The Sun Also Rises Love Quotes

How we cite our quotes: (Chapter.Paragraph)

Quote #7

Cohn sat at the table. His face had the sallow, yellow look it got when he was insulted but somehow he seemed to be enjoying it. The childish, drunken heroics of it. It was his affair with a lady of title. (16. 32)

Cohn’s love for Brett is more like the idealized notion of love—at this stage, he’s in love with the concept of an "affair with a lady of title," rather than Brett herself.

Quote #8

"Do you still love me, Jake?"

"Yes," I said.

"Because I’m a goner," Brett said.

"How?"

"I’m a goner. I’m mad about the Romero boy. I’m in love with him I think."

"I wouldn’t be if I were you."

"I can’t help it. I’m a goner. It’s tearing me all up inside." (16. 48)

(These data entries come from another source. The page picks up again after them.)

(** * Denial management dashboard: the validation, filtering and
      aggregation pipeline of [denialmanagementapp.py]

    The script is a Streamlit page built on pandas.  The development has
    three layers:

    - [Pandas]: the data-frame operations the script calls ([read_csv],
      [getitem], [isin], [between], [fillna], [groupby ... sum],
      [sort_values], [head], [to_csv], [to_datetime]), written out as
      executable functions over an explicit table representation;
    - [App]: the script itself, line by line, over those operations; data
      frames are objects in a store, so that [df.copy()], boolean indexing
      (a new frame) and [fillna(..., inplace=True)] (a write to an existing
      frame) are told apart;
    - the properties of the pipeline.

    Scope of the model.  Numeric cells are whole numbers ([Z]), added
    exactly: the model stands for the program on amounts that are whole
    numbers small enough for float64 and int64 to add them without
    rounding or wrap-around.  A statement that compares sums taken in
    different groupings carries that bound as a hypothesis
    ([exact_amounts]); float64 addition itself does not regroup
    ([float64_bucket_sums_differ]).  A field of a CSV text is an integer
    literal, a missing-value spelling or a text: a decimal, exponent,
    infinity or boolean literal, which pandas reads as float64 or bool, is
    kept as text, and the statement that depends on the difference
    excludes such texts ([surely_text]).  A [claim_date] is a calendar
    date (year, month, day), a timestamp at midnight.  A CSV text is
    taken after its split into records and fields: the header record
    followed by one record per line.  Pandas semantics are those of the
    releases without copy-on-write, where an in-place [fillna] on a column
    selected from a frame writes through to that frame. *)

From Stdlib Require Import ZArith List String Ascii Bool Lia Permutation Sorted.
From Stdlib Require Import Decimal DecimalString DecimalZ DecimalPos.
From Stdlib Require PrimFloat.
Import ListNotations.
Local Open Scope string_scope.
Local Open Scope Z_scope.

(* ===================================================================== *)
(** ** Exceptions and the error monad *)

Inductive exn : Type :=
| ValueError (msg : string)
| KeyError (key : string)
| NameError (name : string)
| IndexError
| TypeError
| EmptyDataError
| ParserError.

Inductive result (A : Type) : Type :=
| Ok (a : A)
| Raise (e : exn).

Arguments Ok {A} a.
Arguments Raise {A} e.

Definition bind {A B : Type} (m : result A) (k : A -> result B) : result B :=
  match m with
  | Ok a => k a
  | Raise e => Raise e
  end.

Notation "x <- m ;; k" := (bind m (fun x => k))
  (at level 61, m at next level, right associativity).

(* ===================================================================== *)
(** ** Calendar dates *)

Record Timestamp : Type := mkTs { year : Z; month : Z; day : Z }.

Definition is_leap (y : Z) : bool :=
  (y mod 4 =? 0) && (negb (y mod 100 =? 0) || (y mod 400 =? 0)).

Definition days_in_month (y m : Z) : Z :=
  if m =? 2 then (if is_leap y then 29 else 28)
  else if (m =? 4) || (m =? 6) || (m =? 9) || (m =? 11) then 30
  else 31.

Definition valid_date (t : Timestamp) : bool :=
  (1 <=? year t) && (year t <=? 9999) &&
  (1 <=? month t) && (month t <=? 12) &&
  (1 <=? day t) && (day t <=? days_in_month (year t) (month t)).

(** Chronological order: lexicographic on (year, month, day). *)
Definition ts_leb (a b : Timestamp) : bool :=
  (year a <? year b) ||
  ((year a =? year b) &&
   ((month a <? month b) ||
    ((month a =? month b) && (day a <=? day b)))).

Definition ts_eqb (a b : Timestamp) : bool :=
  (year a =? year b) && (month a =? month b) && (day a =? day b).

(* ===================================================================== *)
(** ** Tables *)

Module Pandas.

(** A scalar of a frame.  [NaN] is the missing value of text and numeric
    columns, [NaT] the missing value of a datetime column. *)
Inductive cell : Type :=
| NaN
| Str (s : string)
| Num (z : Z)
| Ts (t : Timestamp)
| NaT.

Definition Series : Type := list cell.

Record DataFrame : Type := mkDF {
  columns : list string;
  rows : list (list cell)
}.

Definition cell_eqb (a b : cell) : bool :=
  match a, b with
  | NaN, NaN => true
  | Str s, Str s' => String.eqb s s'
  | Num z, Num z' => z =? z'
  | Ts t, Ts t' => ts_eqb t t'
  | NaT, NaT => true
  | _, _ => false
  end.

(** [pd.isna]. *)
Definition isna (c : cell) : bool :=
  match c with
  | NaN | NaT => true
  | _ => false
  end.

(** [name in df.columns]. *)
Definition mem (name : string) (l : list string) : bool :=
  existsb (String.eqb name) l.

Fixpoint index_of (name : string) (cols : list string) : option nat :=
  match cols with
  | [] => None
  | c :: cs =>
      if String.eqb c name then Some O
      else option_map S (index_of name cs)
  end.

(** The cell of a row at a column position; a row shorter than the header
    reads as missing there. *)
Definition at_col (i : nat) (r : list cell) : cell := nth i r NaN.

Fixpoint set_nth (i : nat) (v : cell) (r : list cell) : list cell :=
  match i, r with
  | O, [] => [v]
  | O, _ :: t => v :: t
  | S i', [] => NaN :: set_nth i' v []
  | S i', x :: t => x :: set_nth i' v t
  end.

(** [df[name]]: the column as a series, [KeyError] when absent. *)
Definition getitem (df : DataFrame) (name : string) : result Series :=
  match index_of name (columns df) with
  | Some i => Ok (map (at_col i) (rows df))
  | None => Raise (KeyError name)
  end.

(** [df[name] = s]: overwrite the column when it exists, append it
    otherwise. *)
Definition setitem (df : DataFrame) (name : string) (s : Series) : DataFrame :=
  match index_of name (columns df) with
  | Some i =>
      mkDF (columns df)
           (map (fun rv => set_nth i (snd rv) (fst rv)) (combine (rows df) s))
  | None =>
      mkDF (columns df ++ [name])
           (map (fun rv => set_nth (List.length (columns df)) (snd rv) (fst rv))
                (combine (rows df) s))
  end.

(** [df[mask]]: boolean indexing keeps the rows whose mask entry is true,
    in their order. *)
Fixpoint select (rs : list (list cell)) (mask : list bool) : list (list cell) :=
  match rs, mask with
  | r :: rs', b :: mask' => if b then r :: select rs' mask' else select rs' mask'
  | _, _ => []
  end.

Brett expresses a marked sense of resignation here; she recognizes that her feelings for Romero are actually love, or something akin to it, at least, which she links to death ("I’m a goner"). This reiterates Brett’s earlier claim, in relation to Jake, that love is hell on earth.

Quote #9

That seemed to handle it. That was it. Send a girl off with one man. Introduce her to another to go off with him, now go and bring her back. And sign the wire with love. That was all right. (19.37)

After everything’s over, Jake sardonically reflects upon the shameful role he played in the drama of Brett, Cohn, and Romero—he clearly feels guilty about his intervention, but is also resigned to it.